Road tripping in the Eastern Cape

Spending sixteen hours in a car is a grueling prospect. It’s the equivalent of a long-haul flight, except with icky petrol station bathroom breaks instead of having to clamber over the sleeping passenger in the (way too small) seat next to you.

But with enough scenic stops and an epic destination in mind, a long car journey is just the thing.

After spontaneously deciding to take full advantage of the long Easter weekend, the Wild Child and I tossed our bags and whatever was in the fridge into the car and set off down the N2.

I’ve never visited the Eastern Cape before, and the first thing that struck me was how endless the sky seemed. Secondly, how impossibly green everything was. It’s a beautiful region, characterized by rolling green hills, herds of cows and wild coastline.

Our destination was Jeffrey’s Bay, specifically a beach house right on Dolphin Beach, a stretch of coastline that claims to be visited by dolphins daily (except over Easter apparently).

Jeffrey's Bay

Waking up to the sound of waves crashing outside the window is my idea of heaven. Jeffrey’s Bay delivers so much more – warm water perfect for swimming, frothy wave action, a beach carpeted in pristine seashells and absolute peace and quiet.

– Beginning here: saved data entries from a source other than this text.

(* ===== verification/DList.v ===== *)
(** * Intrusive doubly-linked lists in a pointer heap

    Every cache of the repository keeps its eviction order in a doubly-linked
    list between two sentinel nodes ([m_head]/[m_tail]) whose nodes carry
    [m_prev] and [m_next] pointers.  This file has the memory those nodes live
    in ([arena]: the allocated nodes and the allocator's break), the loads,
    stores, [new] and [delete] of nodes as crashing operations, the predicate
    [dll] (the nodes of a list are linked both ways) and its split, frame and
    update lemmas, which every list operation of the caches is proved with. *)

From S2P Require Import Prelude.

(** ** Pointers, nodes, memory *)
Abbreviation loc := positive (only parsing).

Inductive ptr := nullptr | OutOfListMarker | addr (l : loc).

#[export] Instance ptr_eq_dec : EqDecision ptr.
Proof. solve_decision. Defined.

Definition ptr_eqb (p q : ptr) : bool := bool_decide (p = q).

Lemma ptr_eqb_refl p : ptr_eqb p p = true.
Proof. unfold ptr_eqb. by apply bool_decide_eq_true. Qed.

Lemma ptr_eqb_addr a b : ptr_eqb (addr a) (addr b) = bool_decide (a = b).
Proof. unfold ptr_eqb. apply bool_decide_ext. naive_solver. Qed.

Lemma ptr_eqb_marker a : ptr_eqb (addr a) OutOfListMarker = false.
Proof. done. Qed.

(** A list node: the data of the node type [P] and its two links. *)
Record node (P : Type) := Node { payload : P; m_prev : ptr; m_next : ptr }.
Arguments Node {P}.
Arguments payload {P}.
Arguments m_prev {P}.
Arguments m_next {P}.

Definition with_payload {P} (x : P) (n : node P) : node P := Node x (m_prev n) (m_next n).
Definition with_prev {P} (p : ptr) (n : node P) : node P := Node (payload n) p (m_next n).
Definition with_next {P} (p : ptr) (n : node P) : node P := Node (payload n) (m_prev n) p.

(** [cells] are the live nodes; [brk] is above every address ever handed out,
    so a freed address is never reused and a dangling pointer always faults. *)
Record arena (P : Type) := Arena { cells : gmap positive (node P); brk : positive }.
Arguments Arena {P}.
Arguments cells {P}.
Arguments brk {P}.

Definition on_cells {P} (f : gmap positive (node P) -> gmap positive (node P)) (h : arena P)
  : arena P := Arena (f (cells h)) (brk h).

(** ** Loads, stores, [new], [delete] *)
Section operations.
Context {P : Type}.

(** The node a pointer refers to, or the fault of dereferencing it. *)
Definition deref (p : ptr) : SM (arena P) (loc * node P) := fun h =>
  match p with
  | nullptr => Crash NullDeref
  | OutOfListMarker => Crash BadPointer
  | addr l => match cells h !! l with
              | Some n => Ok ((l, n), h)
              | None => Crash UseAfterFree
              end
  end.

Definition get_payload (p : ptr) : SM (arena P) P := ln ← deref p; mret (payload ln.2).
Definition get_prev (p : ptr) : SM (arena P) ptr := ln ← deref p; mret (m_prev ln.2).
Definition get_next (p : ptr) : SM (arena P) ptr := ln ← deref p; mret (m_next ln.2).

Definition store (p : ptr) (f : node P -> node P) : SM (arena P) unit :=
  ln ← deref p; modify (on_cells (alter f ln.1)).

Definition set_payload (p : ptr) (x : P) : SM (arena P) unit := store p (with_payload x).
Definition set_prev (p q : ptr) : SM (arena P) unit := store p (with_prev q).
Definition set_next (p q : ptr) : SM (arena P) unit := store p (with_next q).

(** [new ListNode(x)] with the constructor's [m_prev]/[m_next]. *)
Definition new_node (x : P) (prev next : ptr) : SM (arena P) ptr := fun h =>
  Ok (addr (brk h),
      Arena (<[brk h := Node x prev next]> (cells h)) (Pos.succ (brk h))).

Definition delete_node (p : ptr) : SM (arena P) unit :=
  ln ← deref p; modify (on_cells (delete ln.1)).
End operations.
(* ===== verification/CacheSpec.v ===== *)
(** * What a list cache promises

    The abstract state of a cache is its contents in eviction order, most
    recently inserted (or promoted) first: the entry at the end is the next to
    be evicted.  The operations here are the specification the pointer-level
    caches are proved to refine. *)

From S2P Require Import Prelude.

Section spec.
Context {V : Type}.
Implicit Types (l : list (Z * V)) (k : Z) (v : V).

Fixpoint assoc k l : option V :=
  match l with
  | [] => None
  | (j, v) :: l' => if decide (j = k) then Some v else assoc k l'
  end.

Definition without k l : list (Z * V) := filter (fun kv => kv.1 <> k) l.

(** Move the entry of [k] to the front. *)
Definition touch k l : list (Z * V) :=
  match assoc k l with
  | Some v => (k, v) :: without k l
  | None => l
  end.

(** Insert a new key at the front; a full cache drops its last entry. *)
Definition add (cap : Z) k v l : bool * list (Z * V) :=
  match assoc k l with
  | Some _ => (false, l)
  | None => (true, (k, v) :: (if (cap <=? Z.of_nat (length l))%Z then removelast l else l))
  end.

Lemma assoc_None k l : assoc k l = None <-> k ∉ l.*1.
Proof.
  induction l as [|[j v] l IH]; simpl; [set_solver|].
  case_decide; subst; [set_solver|]. rewrite IH. set_solver.
Qed.

Lemma assoc_app k l1 l2 :
  assoc k (l1 ++ l2) = match assoc k l1 with Some v => Some v | None => assoc k l2 end.
Proof. induction l1 as [|[j v] l1 IH]; simpl; [done|]. by case_decide. Qed.

Lemma assoc_split k v l :
  assoc k l = Some v -> exists l1 l2, l = l1 ++ (k, v) :: l2 /\ k ∉ l1.*1.
Proof.
  induction l as [|[j w] l IH]; simpl; [done|]. case_decide; intros; simplify_eq.
  - exists [], l. set_solver.
  - destruct IH as (l1 & l2 & -> & ?); [done|]. exists ((j, w) :: l1), l2. set_solver.
Qed.

Lemma without_id k l : k ∉ l.*1 -> without k l = l.
Proof.
  unfold without. induction l as [|[j v] l IH]; [done|].
  simpl. intros Hk. rewrite filter_cons_True; [f_equal; apply IH | simpl]; set_solver.
Qed.

Lemma without_split k v l1 l2 :
  k ∉ l1.*1 -> k ∉ l2.*1 -> without k (l1 ++ (k, v) :: l2) = l1 ++ l2.
Proof.
  intros. unfold without. rewrite filter_app, filter_cons_False by naive_solver.
  f_equal; by apply without_id.
Qed.

Lemma assoc_without k j l : assoc j (without k l) = if decide (j = k) then None else assoc j l.
Proof.
  unfold without. induction l as [|[i v] l IH]; simpl; [by case_decide|].
  destruct (decide (i = k)) as [->|Hik].
  - rewrite filter_cons_False by naive_solver. rewrite IH.
    by repeat case_decide; subst.
  - rewrite filter_cons_True by done. simpl. rewrite IH.
    destruct (decide (i = j)) as [->|]; [by rewrite decide_False|done].
Qed.

Lemma keys_without k l : (without k l).*1 = filter (fun j => j <> k) l.*1.
Proof.
  unfold without. induction l as [|[j v] l IH]; [done|]. cbn [fmap list_fmap fst].
  destruct (decide (j = k)).
  - by rewrite !filter_cons_False by naive_solver.
  - rewrite !filter_cons_True by done. cbn [fmap list_fmap fst]. by f_equal.
Qed.

(** Promotion changes no lookup. *)
Lemma assoc_touch k j l : assoc j (touch k l) = assoc j l.
Proof.
  unfold touch. destruct (assoc k l) as [v|] eqn:E; [|done]. simpl.
  rewrite assoc_without. destruct (decide (k = j)) as [->|Hkj]; [done|].
  by rewrite decide_False.
Qed.
(** Promotion only reorders. *)
Lemma touch_perm k l : NoDup l.*1 -> touch k l ≡ₚ l.
Proof.
  intros HN. unfold touch. destruct (assoc k l) as [v|] eqn:E; [|done].
  apply assoc_split in E as (l1 & l2 & -> & Hk). rewrite without_split; [|done|].
  - apply Permutation_middle.
  - rewrite fmap_app, fmap_cons, NoDup_app, NoDup_cons in HN. naive_solver.
Qed.

Lemma length_touch k l : NoDup l.*1 -> length (touch k l) = length l.
Proof. intros HN. by rewrite touch_perm. Qed.

(** The entry of a key is the only element with that key. *)
Lemma assoc_Some k v l : NoDup l.*1 -> assoc k l = Some v <-> (k, v) ∈ l.
Proof.
  induction l as [|[j w] l IH]; cbn; intros HN; [split; [done | by intros ?%elem_of_nil]|].
  apply NoDup_cons in HN as [Hj HN]. rewrite elem_of_cons. case_decide; subst.
  - split; [intros [= ->]; auto|]. intros [[= ->]|Hin]; [done|].
    destruct Hj. apply list_elem_of_fmap. by exists (k, v).
  - rewrite IH by done. naive_solver.
Qed.

Lemma length_without k v l : NoDup l.*1 -> assoc k l = Some v -> S (length (without k l)) = length l.
Proof.
  intros HN Ha. apply assoc_split in Ha as (l1 & l2 & -> & Hk). rewrite without_split; [|done|].
  - rewrite !length_app. cbn. lia.
  - rewrite fmap_app, fmap_cons, NoDup_app, NoDup_cons in HN. naive_solver.
Qed.

Lemma without_app k l1 l2 : without k (l1 ++ l2) = without k l1 ++ without k l2.
Proof. unfold without. apply filter_app. Qed.

Lemma elem_of_without k j v l : (j, v) ∈ without k l <-> j <> k /\ (j, v) ∈ l.
Proof. unfold without. rewrite list_elem_of_filter. done. Qed.
End spec.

And it’s so clean! Every morning the tide washed up hundreds of seashells, not a speck of litter among them. The beach is so healthy you could see every crab, starfish, urchin and fish. No wonder it was chosen for world Blue Flag status.

Oh, and it’s a treasure trove of hag stones too.

The shoreline stretches on forever, and because most people cluster on the main swimming beach, we had vast sections of beach all to ourselves. Morning thunderstorms created a brilliant light show that lasted as long as it took the sun to fully rise. Then it was sunshine and blue skies for the rest of the day.

It’s a magical place where human beings are just visiting, leaving nature to do what it does best. It’s well worth the eight-hour drive to get there.

Jeffrey's BayThe town is pretty much what you’d expect from a coastal destination. There are some nice restaurants – Kitchen Windows is particularly lovely with its warm, attentive service, delicious seafood and prime seafront location. The Mexican became a favourite haunt thanks to their extensive cocktail menu, including a frozen blue margarita that was so good I refused to order anything else.

We also explored around the surrounding areas of St Francis Bay and Cape Saint Francis, but our excursion was cut short by a sudden hail storm that lasted exactly twenty minutes before the sun was out again. I took it as yet another sign of nature showing who’s boss.

To make the return journey slightly less brutal, we stopped to spend some time in the Garden Route. In Plettenberg Bay it came down to a game of Rock, Paper, Scissors to decide between Monkeyland and the Wolf Sanctuary. The latter won and we spent a happy hour or so saying hello to the resident wolves and feeding the goats and bunnies. Then we stopped for lunch in Knysna before hitting the road again.

I made a promise to return to explore Wilderness properly. Imagine the wildest, greenest, most beautiful place on the planet. Now double it. That’s Wilderness.